Speaking of the Atheist Republic community on BBC Trending in June 2014, Navabi said: "We want people to realise that they're not alone. We want people to realise they don't have to be ashamed of who they are."

In 2014, Syrian ex-Muslim Rana Ahmad was having trouble in her family, so she sought and found the help of Atheist Republic as well as other similar organisations online. When her family forced her to come along with the hajj, she took a picture of herself holding a piece of paper with "Atheist Republic" written on it, while standing inside the Great Mosque of Mecca, the holiest site of Islam.

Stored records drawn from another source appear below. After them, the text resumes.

Definition with_free_index (v : Z) (t : QuadTree) : QuadTree :=
  {| bbox := bbox t; auto_id := auto_id t; max_depth := max_depth t;
     free_quad_node_index := v;
     num_quad_node_in_use := num_quad_node_in_use t;
     all_quad_node := all_quad_node t; cleaned := cleaned t |}.

Definition with_in_use_count (v : Z) (t : QuadTree) : QuadTree :=
  {| bbox := bbox t; auto_id := auto_id t; max_depth := max_depth t;
     free_quad_node_index := free_quad_node_index t;
     num_quad_node_in_use := v;
     all_quad_node := all_quad_node t; cleaned := cleaned t |}.

(** [QuadTree(size, max_depth, auto_id)] with [size = (sw, sh)]. *)
Definition new_QuadTree (sw sh : Z) (md : Z) (aid : bool) : QuadTree :=
  {| bbox := mkBBox 0 0 sw sh; auto_id := aid; max_depth := md;
     free_quad_node_index := -1;
     num_quad_node_in_use := 1;
     all_quad_node := [root_QuadNode];
     cleaned := true |}.

Definition num_quad_node (t : QuadTree) : Z := Z.of_nat (length (all_quad_node t)).

(** ** The monad of the mutating methods *)

Definition M (A : Type) : Type := QuadTree -> result A * QuadTree.

Definition ret {A : Type} (a : A) : M A := fun t => (Ok a, t).
Definition throw {A : Type} (e : exn) : M A := fun t => (Raise e, t).
Definition out_of_fuel {A : Type} : M A := fun t => (OutOfFuel, t).

Definition bind {A B : Type} (m : M A) (k : A -> M B) : M B :=
  fun t =>
    match m t with
    | (Ok a, t') => k a t'
    | (Raise e, t') => (Raise e, t')
    | (OutOfFuel, t') => (OutOfFuel, t')
    end.

Declare Scope quad_scope.
Delimit Scope quad_scope with quad.
Notation "'let*' x ':=' m 'in' k" := (bind m (fun x => k))
  (at level 10, x name, m at level 100, k at level 200, only parsing) : quad_scope.
Notation "'do' m 'then' k" := (bind m (fun _ => k))
  (at level 10, m at level 100, k at level 200, only parsing) : quad_scope.
Local Open Scope quad_scope.

Definition get : M QuadTree := fun t => (Ok t, t).
Definition modify (f : QuadTree -> QuadTree) : M unit := fun t => (Ok tt, f t).

(** [self.all_quad_node[i]]: the node object is identified with the slot
    that holds it, its fields are read from the current pool. *)
Definition node_at (i : Z) : M nat :=
  fun t =>
    match py_slot (length (all_quad_node t)) i with
    | Some s => (Ok s, t)
    | None => (Raise IndexError, t)
    end.

(** Reading the fields of a node object held by the caller. *)
Definition read (s : nat) : M QuadNode :=
  fun t =>
    match all_quad_node t !! s with
    | Some n => (Ok n, t)
    | None => (Raise IndexError, t)
    end.

(** Assigning to fields of a node object. *)
Definition write (s : nat) (f : QuadNode -> QuadNode) : M unit :=
  let* n := read s in
  modify (fun t => with_nodes (<[s := f n]> (all_quad_node t)) t).

Definition append (n : QuadNode) : M unit :=
  modify (fun t => with_nodes (all_quad_node t ++ [n]) t).

Fixpoint for_each {A : Type} (l : list A) (body : A -> M unit) : M unit :=
  match l with
  | [] => ret tt
  | a :: l' => do body a then for_each l' body
  end.

(** [range(4)] *)
Definition range4 : list Z := [0; 1; 2; 3].

(** ** The allocator *)

(** [set_branch(qnode, qindex)]: [qnode] is the node object (a slot of the
    pool), [qindex] the integer the caller passes along with it. *)
Definition set_branch (qnode : nat) (qindex : Z) : M unit :=
  do write qnode (with_total_entity (-1)) then
  do modify (fun t => with_in_use_count (num_quad_node_in_use t + 4) t) then
  let* t := get in
  if free_quad_node_index t =? -1 then
    do write qnode (with_first_child (num_quad_node t)) then
    for_each range4 (fun _ => append (new_QuadNode qindex))
  else
    do write qnode (with_first_child (free_quad_node_index t)) then
    let* n := read qnode in
    let* c := node_at (first_child n) in
    let* cn := read c in
    let next_free_quad_node_index := first_child cn in
    do for_each range4 (fun i =>
         let* t := get in
         let* child := node_at (free_quad_node_index t + i) in
         write child (update (-1) 0 qindex)) then
    modify (with_free_index next_free_quad_node_index).

Definition set_free_quad_node (qindex : Z) : M unit :=
  if negb ((qindex - 1) mod 4 =? 0) then throw ValueError
  else
    let* q := node_at qindex in
    let* qnode := read q in
    let* parent_node := node_at (parent_index qnode) in
    do for_each range4 (fun i =>
         let* p := read parent_node in
         let* child := node_at (first_child p + i) in
         let* t := get in
         write child (set_free (free_quad_node_index t))) then
    do modify (with_free_index qindex) then
    do modify (fun t => with_in_use_count (num_quad_node_in_use t - 4) t) then
    do write parent_node (with_first_child (-1)) then
    write parent_node (with_total_entity 0).

(** ** Cleanup *)

(** [sum(body(a) for a in l)] *)
Fixpoint sum_gen {A : Type} (acc : Z) (l : list A) (body : A -> M Z) : M Z :=
  match l with
  | [] => ret acc
  | a :: l' => let* r := body a in sum_gen (acc + r) l' body
  end.
Lemma calculate_bandwidth_ends (wavelength transmission : list Q) (threshold : Q)
  (ifirst ilast : nat) (rest init : list nat) (lo hi : Q) :
  Np.where_ (map (fun t => Qgeb t threshold) transmission) = ifirst :: rest ->
  Np.where_ (map (fun t => Qgeb t threshold) transmission) = init ++ [ilast] ->
  nth_error wavelength ifirst = Some lo ->
  nth_error wavelength ilast = Some hi ->
  _calculate_bandwidth wavelength transmission threshold = Ok (hi - lo).
Proof.
  intros Ehead Elast Hlo Hhi. unfold _calculate_bandwidth.
  destruct (Np.any (map (fun t => Qgeb t threshold) transmission)) eqn:E.
  2:{ apply any_false_where in E. rewrite E in Ehead. discriminate. }
  simpl negb. cbv iota.
  assert (Hl : Np.getlast (Np.where_ (map (fun t => Qgeb t threshold) transmission))
               = Ok ilast) by (apply getlast_Ok; eauto).
  rewrite Hl. rewrite Ehead. simpl.
  apply getitem_Ok in Hlo, Hhi. rewrite Hhi. simpl. rewrite Hlo. reflexivity.
Qed.

(** C5. The bandwidth is the wavelength at the last index whose transmission
    reaches the threshold minus the wavelength at the first such index,
    whatever lies between them, and it is 0 when no point reaches the
    threshold; on arrays of equal length the computation always returns. *)
Theorem calculate_bandwidth_first_to_last
  (wavelength transmission : list Q) (threshold : Q) :
  (length wavelength = length transmission ->
   exists b, _calculate_bandwidth wavelength transmission threshold = Ok b) /\
  ((forall t, In t transmission -> t < threshold) ->
   _calculate_bandwidth wavelength transmission threshold = Ok 0) /\
  (forall i j lo hi,
     first_qualifying threshold transmission i ->
     last_qualifying threshold transmission j ->
     nth_error wavelength i = Some lo ->
     nth_error wavelength j = Some hi ->
     _calculate_bandwidth wavelength transmission threshold = Ok (hi - lo)) /\
  _calculate_bandwidth [400; 500; 600; 700] [85; 50; 50; 90] 80 = Ok 300.
Proof.
  set (mask := map (fun t => Qgeb t threshold) transmission).
  assert (Hends : forall i j lo hi,
     first_qualifying threshold transmission i ->
     last_qualifying threshold transmission j ->
     nth_error wavelength i = Some lo ->
     nth_error wavelength j = Some hi ->
     _calculate_bandwidth wavelength transmission threshold = Ok (hi - lo)).
  { intros i j lo hi [Hi Hmin] [Hj Hmax] Hlo Hhi.
    pose proof (where_from_sorted mask 0) as Hs. fold (Np.where_ mask) in Hs.
    apply above_threshold_qualifies in Hi, Hj. fold mask in Hi, Hj.
    destruct (Np.where_ mask) as [|h rest] eqn:Ew; [contradiction|].
    destruct (exists_last (l := h :: rest)) as (init & l & El); [discriminate|].
    assert (Hh : h = i).
    { assert (h <= i)%nat by (eapply sorted_head_least; eauto).
      destruct (Nat.eq_dec h i) as [|Hne]; [assumption|]. exfalso.
      apply (Hmin h); [lia|]. apply above_threshold_qualifies. fold mask.
      rewrite Ew. left. reflexivity. }
    assert (Hl : l = j).
    { rewrite El in Hs, Hj.
      assert (j <= l)%nat by (eapply sorted_last_greatest; eauto).
      destruct (Nat.eq_dec l j) as [|Hne]; [assumption|]. exfalso.
      apply (Hmax l); [lia|]. apply above_threshold_qualifies. fold mask.
      rewrite Ew, El. apply in_or_app. right. left. reflexivity. }
    subst h l.
    apply calculate_bandwidth_ends with (ifirst := i) (ilast := j)
      (rest := rest) (init := init); fold mask; congruence. }
  split; [|split; [apply calculate_bandwidth_none|split; [exact Hends|reflexivity]]].
  intro Hlen.
  destruct (Np.where_ mask) as [|h rest] eqn:Ew.
  - exists 0. unfold _calculate_bandwidth. fold mask.
    rewrite (where_nil_any _ Ew). reflexivity.
  - destruct (exists_last (l := h :: rest)) as (init & l & El); [discriminate|].
    assert (Hh : In h (Np.where_ mask)) by (rewrite Ew; left; reflexivity).
    assert (Hl : In l (Np.where_ mask)).
    { rewrite Ew, El. apply in_or_app. right. left. reflexivity. }
    apply where_lt in Hh, Hl. unfold mask in Hh, Hl.
    rewrite length_map, <- Hlen in Hh, Hl.
    destruct (nth_error wavelength h) as [lo|] eqn:Elo;
      [|apply nth_error_None in Elo; lia].
    destruct (nth_error wavelength l) as [hi|] eqn:Ehi;
      [|apply nth_error_None in Ehi; lia].
    exists (hi - lo).
    apply calculate_bandwidth_ends with (ifirst := h) (ilast := l)
      (rest := rest) (init := init); fold mask; congruence.
Qed.

Lemma calculate_bandwidth_first_to_last_witness :
  _calculate_bandwidth [500; 600; 700; 800; 900] [60; 85; 40; 90; 70] 80
  = Ok (800 - 600).
Proof.
  apply (proj1 (proj2 (proj2
          (calculate_bandwidth_first_to_last
             [500; 600; 700; 800; 900] [60; 85; 40; 90; 70] 80)))
          1%nat 3%nat 600 800).
  - split.
    + exists 85. split; [reflexivity|]. unfold Qle; simpl; lia.
    + intros k Hk (t & Ht & Hle). destruct k as [|k]; [|lia].
      simpl in Ht. inversion Ht; subst. revert Hle. unfold Qle; simpl; lia.
  - split.
    + exists 90. split; [reflexivity|]. unfold Qle; simpl; lia.
    + intros k Hk (t & Ht & Hle).
      destruct k as [|[|[|[|[|k]]]]]; try lia.
      * simpl in Ht. inversion Ht; subst. revert Hle. unfold Qle; simpl; lia.
      * destruct k; discriminate.
  - reflexivity.
  - reflexivity.
Defined.

(** ** Sorting *)

Lemma insert_sorted_In (x y : Q) (l : list Q) :
  In y (insert_sorted x l) <-> y = x \/ In y l.
Proof.
  induction l as [|z l IH]; simpl.
  - intuition.
  - destruct (Qleb x z); simpl; [intuition|]. rewrite IH. intuition.
Qed.

Lemma sorted_In (y : Q) (l : list Q) : In y (sorted l) <-> In y l.
Proof.
  induction l as [|x l IH]; simpl; [tauto|].
  rewrite insert_sorted_In, IH. intuition.
Qed.

Lemma insert_sorted_length (x : Q) (l : list Q) :
  length (insert_sorted x l) = S (length l).
Proof.
  induction l as [|z l IH]; simpl; [reflexivity|].
  destruct (Qleb x z); simpl; [reflexivity|]. rewrite IH. reflexivity.
Qed.

Lemma sorted_length (l : list Q) : length (sorted l) = length l.
Proof.
  induction l as [|x l IH]; simpl; [reflexivity|].
  rewrite insert_sorted_length, IH. reflexivity.
Qed.



(** ** The collection loop of the local-deviation pass *)

Lemma already_detected_app (wl : Q) (l1 l2 : list Q) :
  already_detected wl (l1 ++ l2) = already_detected wl l1 || already_detected wl l2.
Proof. unfold already_detected. apply existsb_app. Qed.

Lemma already_detected_near (wl : Q) (locs : list Q) :
  already_detected wl locs = true <->
  exists loc, In loc locs /\ Qabs (wl - loc) < 50.
Proof.
  unfold already_detected. rewrite existsb_exists.
  split; intros (loc & Hin & H); exists loc; (split; [assumption|]);
    apply Qltb_lt; exact H.
Qed.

She subsequently fled to Germany, aided by Atheist Republic and Faith to Faithless.

As of May 2017, Atheist Republic's Facebook page had 1.6 million followers; this number grew to 2.1 million followers by February 2019.

=== Islamist Facebook reporting scandal ===
In May 2017, admins of the Atheist Republic claimed their Facebook page had been shut down three times after what appeared to be a co-ordinated campaign by religious activists. With over 1.6 million likes at the time, it was alleged to be "the most popular atheist community on any social network." Having been restored again, Atheist Republic requested to be exempt from the automatic "unpublication" system that is activated as soon as the page is flagged often enough, which leaves any page vulnerable to be shut down by sheer numbers of opponents.

Atheist Republic was not the only victim; there were coordinated Islamist campaigns using the slogan "Report Anti-Islamic Pages" targeting similar atheist, secularist and ex-Muslim pages and groups on Facebook such as Ex-Muslims of North America (which had a group with 24,000 members at the time) and 10 other groups. Atheist Republic's CEO Allie Jackson and Ex-Muslims of North America's president Muhammad Syed made joint efforts to get the pages and groups back online, and launched a Change.org petition (which gathered over 8,000 signatures). On 10 May 2017, Atheist Republic and nearly 40 other secular, atheist and ex-Muslim organisations wrote an open letter to the Facebook administrators to request an improvement to its reporting system to protect "vulnerable groups" against religious fundamentalists' abuse of the reporting function. A Facebook spokesperson responded that they were "very sorry" for the erroneous removal of pages, and that the company had restored them as soon they were able to investigate.

=== Malaysian government crackdown attempts ===
In August 2017, a picture from a gathering of the Atheist Republic Consulate of Kuala Lumpur was posted on Atheist Republic's Facebook page. Deputy Minister of Islamic Affairs Asyraf Wajdi Dusuki ordered an inquiry into whether the people in the photograph had committed apostasy, which is illegal in Malaysia, and ex-Muslims can be fined, jailed or sent for counselling. The next day a Minister in the Prime Minister's Department Shahidan Kassim went as far to say that atheists should be "hunted down" as there was no place for groups like this under the Federal Constitution. Atheist Republic members present at the gathering who received death threats on social media were being investigated about whether they had 'spread atheism to Muslims', which has also been outlawed in the country. Navabi asked: "How is this group harming anyone?", warning that such actions by the government damaged Malaysia's reputation as a "moderate" Muslim-majority (60%) country. The uploads sparked violent protests from some Malaysians who called Navabi an 'apostate' and threatened to behead the Atheist Republic's leader.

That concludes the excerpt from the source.